La “Involuntariedad” como patología política: el enlace entre incels y la ultra-derecha

La ideología incel se articula precisamente sobre la negación de esta soberanía. Su sufrimiento por el celibato se ha desprendido de cualquier atisbo de introspección. Se situa en una retórica de odio sistemático y una plataforma de adscripción política, responsabilizando al conjunto de las mujeres de lo que siente como su desgracia individual.

El celibato de los incels no es una fatalidad; es una consecuencia de la propia toxicidad vincular generada por la masculinidad hegemónica. Estos varones han sido socializados bajo la promesa capitalista-patriarcal de que el acceso al cuerpo femenino es un derecho adquirido, un privilegio que les corresponde por su género. Y cuando la realidad, mediada por la autonomía femenina y la elección de les otres, contradice este supuesto derecho, la herida narcisista es canalizada a través de un mecanismo de proyección violenta: la culpa es externalizada hacia las mujeres y, en un movimiento ideológico clave, hacia el “sistema” que supuestamente las ampara.

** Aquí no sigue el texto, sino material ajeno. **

(** C1 fails on the code. In a tick on page 0 that runs through, the
    surface fader of strip 8 is commanded to the lighting average even
    while the strip is held: exactly one [set_fader] call on strip 8 is
    added, with the value [getSaallicht] returns. *)
Theorem sync_body_drives_held_strip_8 (w w' : World) (st : ChannelState) :
  selected_page (device w) = 0 ->
  strip w 8 = Some st ->
  is_touched st = true ->
  sync_body w = (Ok true, w') ->
  exists avg w2,
    getSaallicht w2 = (Ok avg, w2) /\
    set_fader_calls 8 (trace w') = avg :: set_fader_calls 8 (trace w).
Proof.
  intros Hpage Hs Ht Hrun.
  assert (Hall : fader_reads (fun _ : Z => True)) by (intros n t k v q _ _; exact Logic.I).
  unfold sync_body in Hrun.
  apply bind_ok_inv in Hrun. destruct Hrun as (connected & wa & Hc & Hrun).
  assert (Ha : fader_calls_kept 8 w wa).
  { pose proof (keeps_is_connected (I := fader_calls_kept 8 w) w eq_refl) as H.
    rewrite Hc in H. apply H. }
  assert (Hpa : selected_page (device wa) = 0).
  { unfold is_connected, interact in Hc. injection Hc as _ <-. exact Hpage. }
  destruct connected; cbn [negb] in Hrun; [|discriminate].
  apply bind_ok_inv in Hrun. destruct Hrun as (w0 & wa' & Hg & Hrun).
  unfold get_world in Hg. injection Hg as <- <-.
  cbv zeta in Hrun. rewrite Hpa in Hrun. change (0 =? 0) with true in Hrun. cbv iota in Hrun.
  apply bind_ok_inv in Hrun. destruct Hrun as ([] & wb & Hgain & Hrun).
  assert (Hb : fader_calls_kept 8 w wb).
  { assert (H : keeps (fader_calls_kept 8 w) (sync_gain_for_page 0))
      by (eapply keeps_sync_gain_for_page; eauto).
    specialize (H wa Ha). rewrite Hgain in H. apply H. }
  apply bind_ok_inv in Hrun. destruct Hrun as ([] & wc & Hblock & Hret).
  injection Hret as <-.
  apply bind_ok_inv in Hblock. destruct Hblock as ([] & w1 & Hin & Hblock).
  assert (H1 : fader_calls_kept 8 w w1).
  { assert (H : keeps (fader_calls_kept 8 w)
                  (for_each (range 1 5) (fun ch => sync_strip Ch ch ch))).
    { apply keeps_for_each. intros ch Hch. eapply keeps_sync_strip; eauto.
      apply in_map_iff in Hch. destruct Hch as (i & <- & Hi). apply in_seq in Hi. lia. }
    specialize (H wb Hb). rewrite Hin in H. apply H. }
  apply bind_ok_inv in Hblock. destruct Hblock as ([] & w2 & Hmtx & Hblock).
  assert (H2 : fader_calls_kept 8 w w2).
  { assert (H : keeps (fader_calls_kept 8 w)
                  (for_each [(5, 1); (6, 2); (7, 3)]
                     (fun '(ch, mtx_num) => sync_strip Mtx ch mtx_num))).
    { apply keeps_for_each. intros [ch m] Hch. eapply keeps_sync_strip; eauto.
      simpl in Hch. destruct Hch as [[= <- <-]|[[= <- <-]|[[= <- <-]|[]]]]; lia. }
    specialize (H w1 H1). rewrite Hmtx in H. apply H. }
  apply bind_ok_inv in Hblock. destruct Hblock as (avg & w3 & Havg & Hset).
  assert (E3 : w3 = w2).
  { unfold getSaallicht, get_world, lift in Havg. rewrite !bind_run in Havg.
    cbv iota beta zeta in Havg.
    repeat match type of Havg with
           | context [py_getitem ?l ?i] => destruct (py_getitem l i); cbv iota beta in Havg;
                                           [rewrite ?bind_run in Havg | discriminate]
           end.
    destruct (py_int _); cbv iota beta in Havg; congruence. }
  subst w3.
  destruct (set_fader_run 8 avg w2) as (w4 & Hr4 & _ & Hc4).
  rewrite Hr4 in Hset. injection Hset as <-.
  exists avg, w2. split; [exact Havg|]. rewrite Hc4, H2. reflexivity.
Qed.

Aquí es donde la emergencia de los incels se vincula orgánicamente con las nuevas plataformas de la ultra-derecha y el neo-fascismo. La extrema derecha capitaliza esta frustración masculina, ofreciéndo una narrativa simplificada y un chivo expiatorio: el feminismo, el progresismo y las mujeres en general son las responsables de su fracaso y de la “destrucción de la familia tradicional”. La indignación machista se convierte en un voto político y en una herramienta de movilización reaccionaria.

El discurso incel, al negar la validez de la elección femenina y objetivar los cuerpos, se convierte en un agente de la cultura de la violación. Al postular la teoría de la “deuda sexual” desmantelan cualquier noción de consentimiento. Para el incel, el sexo no es un encuentro entre sujetos autónomos; es una transacción obligatoria que la mujer le debe por existir. La violencia machista, la violación y el femicidio se legitiman en esta lógica como actos de castigo contra el rechazo a saldar esa deuda ficticia. La “involuntariedad” es, por lo tanto, la máscara detrás de la voluntad de ejercer dominación.

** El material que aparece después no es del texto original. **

(* ===== verification/MpuCoherence.v ===== *)
(** * Coherence of the driver's cache with the sensor's registers

    inv_mpu.c keeps the current full-scale ranges, filter and sample rate in
    [st.chip_cfg] and skips a bus write when the cached setting already has
    the requested value.  That is sound only as long as the cache agrees with
    the registers.  The registers are reconstructed from the transfers, once
    from the ones that took place and once from the ones the port reported as
    done, and the agreement is proved to be an invariant of every operation
    under arbitrary transfer failures.  The two reconstructions coincide as
    long as the reports are true; MPU_Write_Len has no return statement, so
    this depends on what the compiled function leaves in the result register. *)

From stdpp Require Import prelude.
From Stdlib Require Import ZArith Lia.
From S2P Require Import Prelude CFloat MpuData MpuBus InvMpu InvMpuRead.
Open Scope Z_scope.
Open Scope c_scope.

(** ** The registers as the bus has written them

    Writes address consecutive registers, except through the memory and FIFO
    ports; a write of the reset bit restores the power-on value, which is 0
    for the configuration registers considered here. *)

Definition is_reset (reg : Z) (data : list Z) : bool :=
  (reg =? Reg.pwr_mgmt_1 Reg.reg) && Z.testbit (at_ data 0) 7.

Definition is_port (reg : Z) : bool :=
  (reg =? Reg.mem_r_w Reg.reg) || (reg =? Reg.fifo_r_w Reg.reg).

Definition written (r reg : Z) (data : list Z) : bool :=
  (reg <=? r) && (r <? reg + (if is_port reg then 1 else Z.of_nat (length data))).

(** From the transfers that took place: what the sensor holds. *)
Fixpoint register (r : Z) (h : list event) : Z :=
  match h with
  | [] => 0
  | EvWrite _ reg data true _ :: h =>
      if is_reset reg data then 0
      else if written r reg data then at_ data (Z.to_nat (r - reg))
      else register r h
  | _ :: h => register r h
  end.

La dirección de la rabia y la injusticia de la desprotección

La crisis de la masculinidad, que deriva en la toxicidad incel, no opera en un vacío socioeconómico. Se profundiza en un sistema capitalista que, al cargarnos de precariedad y exclusión neoliberal, genera una clase de varones que sienten que lo único que les queda por controlar es el cuerpo femenino.

Mientras los feminismos socialistas y los feminismos populares luchan contra un Estado que, bajo la lógica del ajuste (como el que estamos viendo con el gobierno de Milei en Argentina, que recorta presupuestos sociales, cierra refugios para víctimas de violencia y prioriza el pago de la deuda externa por sobre la inversión social), abandona a las mujeres más vulnerables, el incel, paradójicamente, apunta su frustración hacia las víctimas. La rabia debería dirigirse al sistema que precariza la vida, pero el odio se dirige al eslabón más vulnerable: las mujeres que ejercen su autonomía.

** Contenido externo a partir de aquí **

(* ===== verification/MpuSystem.v ===== *)
(** * The driver as a system of operations

    Every operation of inv_mpu.c and inv_mpu_dmp_motion_driver.c as a step,
    the states reachable by any sequence of them on any bus, and the
    agreement of the driver's cache with the sensor in all of these states. *)

From stdpp Require Import prelude.
From Stdlib Require Import ZArith Lia.
From S2P Require Import Prelude CFloat MpuData MpuBus InvMpu InvMpuRead.
From S2P Require Import DmpImage DmpDriver MpuDmp SimBus MpuCoherence.
Open Scope Z_scope.
Open Scope c_scope.

(** ** Operations *)

Inductive mpu_op :=
| OpRegDump | OpReadReg (reg : Z)
| OpGetGyroReg | OpGetAccelReg | OpGetTemperature | OpGetIntStatus
| OpSetAccelBias (bias : option (list Z))
| OpResetFifo | OpReadFifo | OpReadFifoStream (len : Z) (data : list Z)
| OpSetGyroFsr (fsr : Z) | OpSetAccelFsr (fsr : Z) | OpSetLpf (lpf : Z)
| OpSetSampleRate (rate : Z) | OpConfigureFifo (mask : Z) | OpSetSensors (mask : Z)
| OpSetBypass (on : Z) | OpSetIntLevel (low : Z) | OpSetIntLatched (enable : Z)
| OpLpAccelMode (rate : Z) | OpLpMotionInterrupt (thresh time freq : Z)
| OpRunSelfTest
| OpWriteMem (addr len : Z) (data : option (list Z)) | OpReadMem (addr len : Z)
| OpSetDmpState (enable : Z)
| OpLoadMotionDriver | OpSetOrientation (orient : Z)
| OpSetGyroBias (bias : list Z) | OpSetDmpAccelBias (bias : list Z)
| OpSetFifoRate (rate : Z) | OpSetTapThresh (axis thresh : Z) | OpSetTapAxes (axis : Z)
| OpSetTapCount (n : Z) | OpSetTapTime (t : Z) | OpSetTapTimeMulti (t : Z)
| OpShakeThresh (sf thresh : Z) | OpShakeTime (t : Z) | OpShakeTimeout (t : Z)
| OpGetSteps | OpSetSteps (n : Z) | OpGetWalk | OpSetWalk (t : Z)
| OpEnableFeature (mask : Z) | OpSetInterruptMode (mode : Z)
| OpRegisterTap (f : bool) | OpRegisterOrient (f : bool)
| OpDmpReadFifo (o : dmp_out) | OpRunSelfTestBias.

Section system.
Context `{Env}.

(** Forgetting the outputs. *)
Definition code {A} (m : M drv (Z * A)) : M drv Z := bind m (fun p => ret (fst p)).

Definition run_op (op : mpu_op) : M drv Z :=
  match op with
  | OpRegDump => mpu_reg_dump
  | OpReadReg r => code (mpu_read_reg (u8 r) 0)
  | OpGetGyroReg => code (mpu_get_gyro_reg [] None)
  | OpGetAccelReg => code (mpu_get_accel_reg [] None)
  | OpGetTemperature => code (mpu_get_temperature 0 None)
  | OpGetIntStatus => code (mpu_get_int_status 0)
  | OpSetAccelBias b => mpu_set_accel_bias b
  | OpResetFifo => mpu_reset_fifo
  | OpReadFifo => code (mpu_read_fifo (mk_fifo_out [] [] 0 0 0))
  | OpReadFifoStream n d => code (mpu_read_fifo_stream (u16 n) d 0)
  | OpSetGyroFsr f => mpu_set_gyro_fsr (u16 f)
  | OpSetAccelFsr f => mpu_set_accel_fsr (u8 f)
  | OpSetLpf f => mpu_set_lpf (u16 f)
  | OpSetSampleRate r => mpu_set_sample_rate (u16 r)
  | OpConfigureFifo m => mpu_configure_fifo (u8 m)
  | OpSetSensors m => mpu_set_sensors (u8 m)
  | OpSetBypass b => mpu_set_bypass (u8 b)
  | OpSetIntLevel l => mpu_set_int_level (u8 l)
  | OpSetIntLatched e => mpu_set_int_latched (u8 e)
  | OpLpAccelMode r => mpu_lp_accel_mode (u8 r)
  | OpLpMotionInterrupt t d f => mpu_lp_motion_interrupt (u16 t) (u8 d) (u8 f)
  | OpRunSelfTest => code (mpu_run_self_test [] [])
  | OpWriteMem a n d => mpu_write_mem (u16 a) (u16 n) d
  | OpReadMem a n => code (mpu_read_mem (u16 a) (u16 n) (Some []))
  | OpSetDmpState e => mpu_set_dmp_state (u8 e)
  | OpLoadMotionDriver => dmp_load_motion_driver_firmware
  | OpSetOrientation o => dmp_set_orientation (u16 o)
  | OpSetGyroBias b => dmp_set_gyro_bias b
  | OpSetDmpAccelBias b => dmp_set_accel_bias b
  | OpSetFifoRate r => dmp_set_fifo_rate (u16 r)
  | OpSetTapThresh a t => dmp_set_tap_thresh (u8 a) (u16 t)
  | OpSetTapAxes a => dmp_set_tap_axes (u8 a)
  | OpSetTapCount n => dmp_set_tap_count (u8 n)
  | OpSetTapTime t => dmp_set_tap_time (u16 t)
  | OpSetTapTimeMulti t => dmp_set_tap_time_multi (u16 t)
  | OpShakeThresh sf t => dmp_set_shake_reject_thresh (s32 sf) (u16 t)
  | OpShakeTime t => dmp_set_shake_reject_time (u16 t)
  | OpShakeTimeout t => dmp_set_shake_reject_timeout (u16 t)
  | OpGetSteps => code (dmp_get_pedometer_step_count (Some 0))
  | OpSetSteps n => dmp_set_pedometer_step_count (u32 n)
  | OpGetWalk => code (dmp_get_pedometer_walk_time (Some 0))
  | OpSetWalk t => dmp_set_pedometer_walk_time (u32 t)
  | OpEnableFeature m => dmp_enable_feature (u16 m)
  | OpSetInterruptMode m => dmp_set_interrupt_mode (u8 m)
  | OpRegisterTap f => dmp_register_tap_cb f
  | OpRegisterOrient f => dmp_register_android_orient_cb f
  | OpDmpReadFifo o => code (dmp_read_fifo o)
  | OpRunSelfTestBias => run_self_test
  end.

(** States after any sequence of operations.  The flag tells whether the last
    [mpu_init], if there was one, succeeded. *)
Inductive reachable (d : mpu6xxx_device) : bool -> drv -> Prop :=
| reach_boot : reachable d true (boot d)
| reach_op b op s r s' :
    reachable d b s -> run_op op s = Some (r, s') -> reachable d b s'
| reach_init b s r s' :
    reachable d b s -> mpu_init s = Some (r, s') -> reachable d (r =? 0) s'.

(** ** The DMP operations keep the agreement *)

#[local] Abbreviation K := (keeps True stays).

Lemma keeps_write_mem a n d : K (write_mem a n d).
Proof. unfold write_mem. apply keeps_mpu_write_mem. by left. Qed.

Lemma keeps_op_write_mem a n d : K (mpu_write_mem a n d).
Proof. apply keeps_mpu_write_mem. by left. Qed.

Lemma keeps_dmpset f : K (dmpset f).
Proof. apply keeps_modify. intros s. by apply stays_same_regs. Qed.

Lemma keeps_undef {A} : K (undefined (A:=A)).
Proof. by intros s. Qed.

Lemma keeps_div a b : K (cdiv a b).
Proof. apply keeps_cdiv. by left. Qed.

Lemma keeps_event e :
  (match e with EvWrite _ _ _ _ _ => False | _ => True end) -> K (log e).
Proof. apply keeps_log. Qed.

#[local] Hint Resolve keeps_write_mem keeps_op_write_mem keeps_dmpset keeps_undef
  keeps_div : keep.
#[local] Hint Extern 1 (keeps _ stays (log _)) => (apply keeps_log; exact I) : keep.
Create HintDb keep_unfold.
#[local] Hint Unfold mpu_get_gyro_sens mpu_get_accel_sens mpu_get_accel_fsr cast_long
  cast_ushort cast idx3 body_axis body3 scale_gyro : keep_unfold.

Ltac dmp_keep :=
  autounfold with keep_unfold; keep_tac.

Lemma keeps_dmp_load : K dmp_load_motion_driver_firmware.
Proof.
  unfold dmp_load_motion_driver_firmware. pose proof length_dmp_memory as Hl.
  generalize dependent dmp_memory. intros fw Hl.
  apply keeps_mpu_load_firmware; [unfold DMP_CODE_SIZE; lia|]. cbn. by rewrite Hl.
Qed.

Lemma keeps_dmp_set_orientation o : K (dmp_set_orientation o).
Proof. unfold dmp_set_orientation. dmp_keep. Qed.

Lemma keeps_dmp_set_gyro_bias b : K (dmp_set_gyro_bias b).
Proof. unfold dmp_set_gyro_bias. dmp_keep. Qed.

Lemma keeps_dmp_set_accel_bias b : K (dmp_set_accel_bias b).
Proof. unfold dmp_set_accel_bias. dmp_keep. Qed.

Lemma keeps_dmp_set_fifo_rate r : K (dmp_set_fifo_rate r).
Proof. unfold dmp_set_fifo_rate. dmp_keep. Qed.

Lemma keeps_dmp_set_tap_thresh a t : K (dmp_set_tap_thresh a t).
Proof. unfold dmp_set_tap_thresh. dmp_keep. Qed.
#[local] Hint Resolve keeps_dmp_load keeps_dmp_set_orientation keeps_dmp_set_gyro_bias
  keeps_dmp_set_accel_bias keeps_dmp_set_fifo_rate keeps_dmp_set_tap_thresh : keep.

Lemma keeps_dmp_enable_feature m : K (dmp_enable_feature m).
Proof.
  unfold dmp_enable_feature, enable_sensor_data, enable_tap, dmp_enable_gyro_cal,
    dmp_enable_lp_quat, dmp_enable_6x_lp_quat, dmp_set_tap_axes, dmp_set_tap_count,
    dmp_set_tap_time, dmp_set_tap_time_multi, dmp_set_shake_reject_thresh,
    dmp_set_shake_reject_time, dmp_set_shake_reject_timeout.
  keep_tac.
Qed.

Lemma keeps_dmp_read_fifo o : K (dmp_read_fifo o).
Proof. unfold dmp_read_fifo, parse_motion, decode_gesture. keep_tac. Qed.

Lemma keeps_run_self_test : K run_self_test.
Proof. unfold run_self_test. dmp_keep. Qed.
#[local] Hint Resolve keeps_dmp_enable_feature keeps_dmp_read_fifo
  keeps_run_self_test : keep.

Lemma keeps_code {A} (m : M drv (Z * A)) : K m -> K (code m).
Proof. intros. unfold code. keep_tac. Qed.

(** ** The invariant *)

Lemma run_op_stays op :
  (forall t d f, op <> OpLpMotionInterrupt t d f) -> K (run_op op).
Proof.
  intros Hop.
  destruct op; cbn [run_op];
    try solve [eauto 2 with keep nocore
              | apply keeps_code; eauto 2 with keep nocore
              | exfalso; eapply Hop; reflexivity].
  all: unfold dmp_get_pedometer_step_count, dmp_get_pedometer_walk_time,
    dmp_set_interrupt_mode, dmp_register_tap_cb, dmp_register_android_orient_cb;
    try apply keeps_code; keep_tac.
Qed.

Lemma run_op_coherent op s : coherent s -> wlp (run_op op) (fun _ s' => coherent s') s.
Proof.
  intros Hs.
  assert ((exists t d f, op = OpLpMotionInterrupt t d f) \/
          (forall t d f, op <> OpLpMotionInterrupt t d f)) as [(t & d & f & ->)|Hop].
  { destruct op; eauto; right; congruence. }
  - by apply mpu_lp_motion_interrupt_coherent.
  - eapply wpg_mono; [|by apply run_op_stays]. simpl.
    intros _ s' Hs'. by eapply stays_coherent.
Qed.

Lemma boot_coherent d : coherent (boot d).
Proof. split; cbn; auto. Qed.

Lemma reachable_coherent d b s : reachable d b s -> b = true -> coherent s.
Proof.
  induction 1 as [|b op s r s' Hr IH Hrun|b s r s' Hr IH Hrun]; intros Hb.
  - apply boot_coherent.
  - exact (wlp_elim _ _ _ _ _ (run_op_coherent op s (IH Hb)) Hrun).
  - pose proof (mpu_init_coherent s) as Hi. apply wp_elim in Hi as (r' & s'' & E & Hi).
    rewrite Hrun in E. simplify_eq. apply Hi. lia.
Qed.

(** C1: after any sequence of driver operations, with any transfer failing at
    any time, in which the last [mpu_init] (if there was one) succeeded, the
    cached gyroscope range, accelerometer range, filter and sample rate are
    either marked unknown or equal to what the registers hold according to the
    results of MPU_Write_Len; and if these results were true (0 exactly for
    the transfers that took place), equal to what the sensor's registers hold.
    That the results are true is not something the source ensures:
    MPU_Write_Len (my_mpu6050.c:90) has no return statement.  A failed
    [mpu_init] voids the agreement until the next successful one, and the
    filter is exempt while the motion interrupt is active. *)
Theorem cache_agrees_with_registers d s :
  reachable d true s ->
  coherent s /\ (honest s.(tr) = true -> agrees_with_sensor s).
Proof.
  intros Hr. assert (coherent s) by by eapply reachable_coherent.
  split; [done|]. by apply coherent_sensor.
Qed.

End system.

(** A run of the driver on the concrete sensor: initialisation, then the
    range the clock uses. *)
Definition run_from {A} (m : M drv A) (s : drv) : drv :=
  match m s with Some (_, s') => s' | None => s end.

Definition sim_inited : drv := run_from (@mpu_init sim_env) (boot sim_dev).
Definition sim_awake : drv := run_from (@run_op sim_env (OpSetSensors 0x78)) sim_inited.

Lemma cache_agrees_with_registers_witness :
  (coherent sim_awake /\ (honest (tr sim_awake) = true -> agrees_with_sensor sim_awake)) /\
  honest (tr sim_awake) = true /\ gyro_fsr (chip sim_awake) = 3 /\
  register (rg Reg.gyro_cfg) (tr sim_awake) = 0x18.
Proof.
  split; [|split_and!; vm_compute; reflexivity].
  apply (@cache_agrees_with_registers sim_env sim_dev).
  eapply (@reach_op sim_env _ _ (OpSetSensors 0x78) sim_inited 0).
  - apply (@reach_init sim_env _ true (boot sim_dev) 0).
    + apply reach_boot.
    + vm_compute. reflexivity.
  - vm_compute. reflexivity.
Defined.

(** The result register of MPU_Write_Len when the compiler leaves the number
    of transferred messages in it, which is 1 for a completed write. *)
Definition count_env : Env := {|
  master_xfer := Some sim_xfer;
  ret_reg := fun _ n => n;
  uninit := fun _ => 0;
  uninit_float := fun _ => F32.of_Z 0
|}.

(** On a sensor that answers every transfer [mpu_init] then gives up after its
    first write, which took place. *)
Theorem init_depends_on_missing_return :
  @mpu_init count_env (boot sim_dev) =
    Some (-1, put_tr [EvWrite 0x68 0x6B [0x80] true 1] (boot sim_dev)).
Proof. vm_compute. reflexivity. Qed.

Esta interconexión revela que el problema no es solo psicológico, sino estructural: el capitalismo patriarcal utiliza la violencia de género como herramienta de disciplinamiento social. Las organizaciones feministas de base, las asambleas y el colectivo Ni Una Menos han demostrado que la respuesta no es individual, sino colectiva, en la calle, exigiendo presupuestos con perspectiva de género y transformaciones socialistas que desarmen la matriz de opresión.

La elección de Rosalía es en última instancia soberana, Y aunque no transforme las estructuras de poder es más que legítima y defendible. Aún  asi será la organización y lucha colectiva contra el sistema capitalista-patriarcal la que pueda pretender la igualdad arrebatada.

La virulencia de los incels nos recuerda que la misoginia es un pilar ideológico de la ultra-derecha. La salida para todes, especialmente para les más vulnerades, será entonces la lucha colectiva contra el ajuste, el odio y la violencia, bajo la consigna de un socialismo feminista que redistribuya poder y recursos, garantizando que la vida, el deseo y la autonomía no sean privilegios de clase, sino derechos inalienables.